[[ DATASET RECORDS, beginning ]]

(** A thread that runs alone. *)
Fixpoint solo (k : nat) (q : queue) (a : addr) (t : thread) : result (queue * thread) :=
  match k with
  | O => Ok (q, t)
  | S k => '(q, t, _) ← step_thread q a t; solo k q a t
  end.

(** Running [w], the events left out. *)
Definition leads_to (s : system) (w : sched) (s' : system) : Prop := ∃ evs, run s w = Ok (s', evs).

Lemma leads_to_nil s : leads_to s [] s.
Proof. by exists []. Qed.

Lemma leads_to_step s i a t q t' ev w s' : threads s !! i = Some t → step_thread (shared s) a t = Ok (q, t', ev) →
  leads_to (mk_system q (<[i := t']> (threads s))) w s' → leads_to s ((i, a) :: w) s'.
Proof. intros Hi E [evs Er]. exists (ev ++ evs). cbn [run]. by rewrite Hi, E, ok_bind, Er, ok_bind. Qed.

Lemma leads_to_turns k i a : ∀ s t q t' w s', threads s !! i = Some t → solo k (shared s) a t = Ok (q, t') →
  leads_to (mk_system q (<[i := t']> (threads s))) w s' → leads_to s (turns i k a ++ w) s'.
Proof.
  induction k as [|k IH]; intros s t q t' w s' Hi E Hw; cbn [solo turns replicate app] in *.
  - injection E as <- <-. rewrite list_insert_id in Hw by done. by destruct s.
  - destruct (step_thread (shared s) a t) as [[[q1 t1] ev]| |] eqn:E1; [|done|done]. rewrite ok_bind in E.
    eapply leads_to_step; [done|done|]. eapply IH; [|exact E|cbn [threads]; by rewrite list_insert_insert_eq].
    apply list_lookup_insert_eq. by eapply lookup_lt_Some.
Qed.

Lemma run_app_ub w1 i a : ∀ s s' t, leads_to s w1 s' → threads s' !! i = Some t → step_thread (shared s') a t = Ub → ends_ub s w1 i a.
Proof.
  intros s s' t [evs E] Hi Hub. split; [by exists s', evs|]. revert s evs E. induction w1 as [|[j b] w1 IH]; intros s evs E; cbn [run app] in *.
  - injection E as -> <-. by rewrite Hi, Hub.
  - destruct (threads s !! j) as [u|]; [|by eapply IH]. destruct (step_thread (shared s) b u) as [[[q1 t1] ev]| |]; [|done|done].
    rewrite ok_bind in E |- *. destruct (run (mk_system q1 (<[j := t1]> (threads s))) w1) as [[s2 evs2]| |] eqn:E2; [|done|done].
    rewrite ok_bind in E. injection E as -> <-. by rewrite (IH _ _ E2).
Qed.

(** Evaluates the turns of a thread that runs alone as far as the heap is known. *)
Ltac run_alone := repeat (progress (cbn [solo at_ calls step_pc tail_ head_ heap set_heap next_ elem of_opt]; unfold step_thread, read_next, node_at; rewrite ?ok_bind)).

(** The turns of a [push] and a [pop] that nobody disturbs. *)
Lemma push_links q a x d y cs : tail_ q = Some d → heap q !! d = Some (mk_node y None) → heap q !! a = None →
  solo 5 q a (mk_thread Idle (Push x :: cs)) =
    Ok (set_heap (<[d := mk_node y (Some a)]> (<[a := mk_node x None]> (heap q))) q, mk_thread (PushMove (Some a) (Some d)) cs).
Proof.
  intros Ht Hd Ha. assert (a ≠ d) as Had by congruence.
  run_alone. unfold push_step. rewrite Ha. run_alone. rewrite Ht. run_alone. rewrite lookup_insert_ne, Hd by done. run_alone.
  unfold cas_next. run_alone. rewrite lookup_insert_ne, Hd by done. run_alone. by rewrite bool_decide_eq_true_2 by done.
Qed.

Lemma push_starts q b z cs : heap q !! b = None →
  solo 3 q b (mk_thread Idle (Push z :: cs)) = Ok (set_heap (<[b := mk_node z None]> (heap q)) q, mk_thread (PushTest (Some b) (tail_ q) (tail_ q)) cs).
Proof. intros Hb. run_alone. unfold push_step. rewrite Hb. by run_alone. Qed.

Lemma pop_starts q b cs : solo 2 q b (mk_thread Idle (Pop :: cs)) = Ok (q, mk_thread (PopTest (head_ q)) cs).
Proof. done. Qed.

Lemma pop_takes q b d y e cs : head_ q = Some d → heap q !! d = Some (mk_node y (Some e)) →
  solo 6 q b (mk_thread Idle (Pop :: cs)) = Ok (mk_queue (delete d (heap q)) (Some e) (tail_ q), mk_thread Idle cs).
Proof.
  intros Hh Hd. run_alone. rewrite Hh. run_alone. rewrite !Hd. run_alone. rewrite !Hd. run_alone. unfold cas_head. rewrite bool_decide_eq_true_2 by done. run_alone.
  unfold delete_node. run_alone. rewrite Hd. by run_alone.
Qed.

Lemma read_deleted q p b new oldp cs : heap q !! p = None →
  step_thread q b (mk_thread (PopTest (Some p)) cs) = Ub ∧ step_thread q b (mk_thread (PushTest new (Some p) oldp) cs) = Ub.
Proof. intros Hp. unfold step_thread. cbn [at_ calls step_pc]. unfold read_next, node_at. by rewrite Hp. Qed.

(** C37. A second consumer, or a second producer, makes the queue unsafe, whatever it holds: there
    are runs that are defined up to the next turn, in which a thread reads the link of a node
    another thread has deleted.  Two consumers [i] and [j], on any queue that is not empty: [i]
    reads the head, [j] pops and deletes it, [i] reads its link.  Two producers [i] and [j] and
    a consumer [k], on any empty queue, with any elements and any two unused addresses: [i]
    links its node and stops before it moves the tail, [k] deletes the node the tail still
    points to, [j] starts from there.  Other threads may be anywhere. *)
Theorem second_thread_use_after_free s l own : shape (shared s) l own →
  (∀ i j c ci cj, i ≠ j → threads s !! i = Some (mk_thread Idle (Pop :: ci)) → threads s !! j = Some (mk_thread Idle (Pop :: cj)) →
     contents l ≠ [] → ends_ub s (turns i 2 c ++ turns j 6 c) i c) ∧
  (∀ i j k a b c x z ci cj ck, NoDup [i; j; k] → NoDup [a; b] → heap (shared s) !! a = None → heap (shared s) !! b = None →
     threads s !! i = Some (mk_thread Idle (Push x :: ci)) → threads s !! j = Some (mk_thread Idle (Push z :: cj)) →
     threads s !! k = Some (mk_thread Idle (Pop :: ck)) → contents l = [] → tail_ (shared s) = last l.*1 →
     ends_ub s (turns i 5 a ++ turns k 6 c ++ turns j 3 b) j c).
Proof.
  intros Hs. destruct l as [|[d y] l]; [by destruct (sh_nonempty _ _ _ Hs)|]. pose proof (sh_head _ _ _ Hs) as Hh. pose proof (sh_linked _ _ _ Hs) as [Hd _]. cbn in Hh, Hd. split.
  - intros i j c ci cj Hij Hi Hj Hl. destruct l as [|[e y'] l]; [done|]. cbn in Hd. eapply run_app_ub.
    + eapply leads_to_turns; [done|apply pop_starts|]. rewrite <- (app_nil_r (turns j 6 c)).
      eapply leads_to_turns; [cbn [threads]; by rewrite list_lookup_insert_ne|eapply pop_takes; [exact Hh|exact Hd]|apply leads_to_nil].
    + cbn [threads]. rewrite list_lookup_insert_ne by done. apply list_lookup_insert_eq. by eapply lookup_lt_Some.
    + rewrite Hh. apply (read_deleted _ d c None None). apply lookup_delete_eq.
  - intros i j k a b c x z ci cj ck Hnd Hab Ha Hb Hi Hj Hk Hl Ht. destruct l as [|u l]; [|done]. cbn in Hd, Ht.
    assert (i ≠ j ∧ i ≠ k ∧ j ≠ k) as (Hij & Hik & Hjk) by (apply NoDup_cons in Hnd as [Hn1 Hnd]; apply NoDup_cons in Hnd as [Hn2 _]; set_solver).
    assert (a ≠ b) as Hne by (apply NoDup_cons in Hab as [Hn _]; set_solver). assert (a ≠ d ∧ b ≠ d) as [Had Hbd] by (split; congruence). eapply run_app_ub.
    + eapply leads_to_turns; [done|by apply push_links|]. cbn [threads shared].
      eapply leads_to_turns; [cbn [threads]; by rewrite list_lookup_insert_ne|eapply pop_takes; [exact Hh|apply lookup_insert_eq]|]. cbn [threads shared heap tail_ set_heap].
      rewrite <- (app_nil_r (turns j 3 b)). eapply leads_to_turns; [cbn [threads]; by rewrite !list_lookup_insert_ne|apply push_starts|apply leads_to_nil].
      cbn [shared heap]. by rewrite lookup_delete_ne, !lookup_insert_ne.
    + cbn [threads]. apply list_lookup_insert_eq. rewrite !length_insert. by eapply lookup_lt_Some.
    + cbn [shared tail_]. rewrite Ht. apply read_deleted. cbn [heap set_heap]. rewrite lookup_insert_ne by done. apply lookup_delete_eq.
Qed.

(** Two consumers on a queue with one element; two producers and a consumer on an empty one. *)
Lemma second_thread_use_after_free_witness :
  ends_ub (mk_system (mk_queue {[ 0%nat := mk_node 0 (Some 1%nat); 1%nat := mk_node 5 None ]} (Some 0%nat) (Some 1%nat)) [mk_thread Idle [Pop]; mk_thread Idle [Pop]])
    (turns 0 2 9%nat ++ turns 1 6 9%nat) 0 9%nat ∧
  ends_ub (mk_system (Queue_new 0%nat) [mk_thread Idle [Push 1]; mk_thread Idle [Push 2]; mk_thread Idle [Pop]])
    (turns 0 5 1%nat ++ turns 2 6 0%nat ++ turns 1 3 2%nat) 1 0%nat.
Proof.
  split.
  - eapply (second_thread_use_after_free _ [(0%nat, 0); (1%nat, 5)] []); [|done..]. split; [done|done|done|by apply (bool_decide_unpack _)|].
    intros b. cbn [shared heap fmap list_fmap fst app]. rewrite lookup_insert_is_Some, lookup_singleton_is_Some. set_solver.
  - eapply (second_thread_use_after_free _ [(0%nat, 0)] []); [|by apply (bool_decide_unpack _)|by apply (bool_decide_unpack _)|done..].
    destruct (spsc_new 0%nat [] 0) as (tp & tc & l & Ht & Hs & _). injection Ht as <- <-.
    split; [done|done|done|apply NoDup_singleton|]. intros b. cbn. rewrite lookup_singleton_is_Some. set_solver.
Defined.

(** The program of queue_cas_test.cpp: what it prints. *)
Definition alone (q : queue) (cs : list call) (w : sched) : result queue :=
  '(s, _) ← run (mk_system q [mk_thread Idle cs]) w; Ok (shared s).

Example test_prints :
  (q ← alone (Queue_new 0%nat) [Push 1; Push 2; Push 3] (turns 0 6 1%nat ++ turns 0 6 2%nat ++ turns 0 6 3%nat); l1 ← show 9 q;
   q ← alone q [Pop] (turns 0 6 0%nat); l2 ← show 9 q; q ← alone q [Pop] (turns 0 6 0%nat); l3 ← show 9 q;
   q ← alone q [Pop] (turns 0 6 0%nat); l4 ← show 9 q; q ← alone q [Push 1] (turns 0 6 0%nat); l5 ← show 9 q;
   Ok (l1, l2, l3, l4, l5)) = Ok ([1; 2; 3], [2; 3], [3], [], [1]).
Proof. vm_compute. reflexivity. Qed.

[[ DATASET RECORDS, end ]]

WORK ITEM
Starting with the first line of the entries and ending with the line that has "Lemma leads_to_turns k", copy each line exactly and add nothing.

WRITTEN RESPONSE
(** A thread that runs alone. *)
Fixpoint solo (k : nat) (q : queue) (a : addr) (t : thread) : result (queue * thread) :=
  match k with
  | O => Ok (q, t)
  | S k => '(q, t, _) ← step_thread q a t; solo k q a t
  end.

(** Running [w], the events left out. *)
Definition leads_to (s : system) (w : sched) (s' : system) : Prop := ∃ evs, run s w = Ok (s', evs).

Lemma leads_to_nil s : leads_to s [] s.
Proof. by exists []. Qed.

Lemma leads_to_step s i a t q t' ev w s' : threads s !! i = Some t → step_thread (shared s) a t = Ok (q, t', ev) →
  leads_to (mk_system q (<[i := t']> (threads s))) w s' → leads_to s ((i, a) :: w) s'.
Proof. intros Hi E [evs Er]. exists (ev ++ evs). cbn [run]. by rewrite Hi, E, ok_bind, Er, ok_bind. Qed.

Lemma leads_to_turns k i a : ∀ s t q t' w s', threads s !! i = Some t → solo k (shared s) a t = Ok (q, t') →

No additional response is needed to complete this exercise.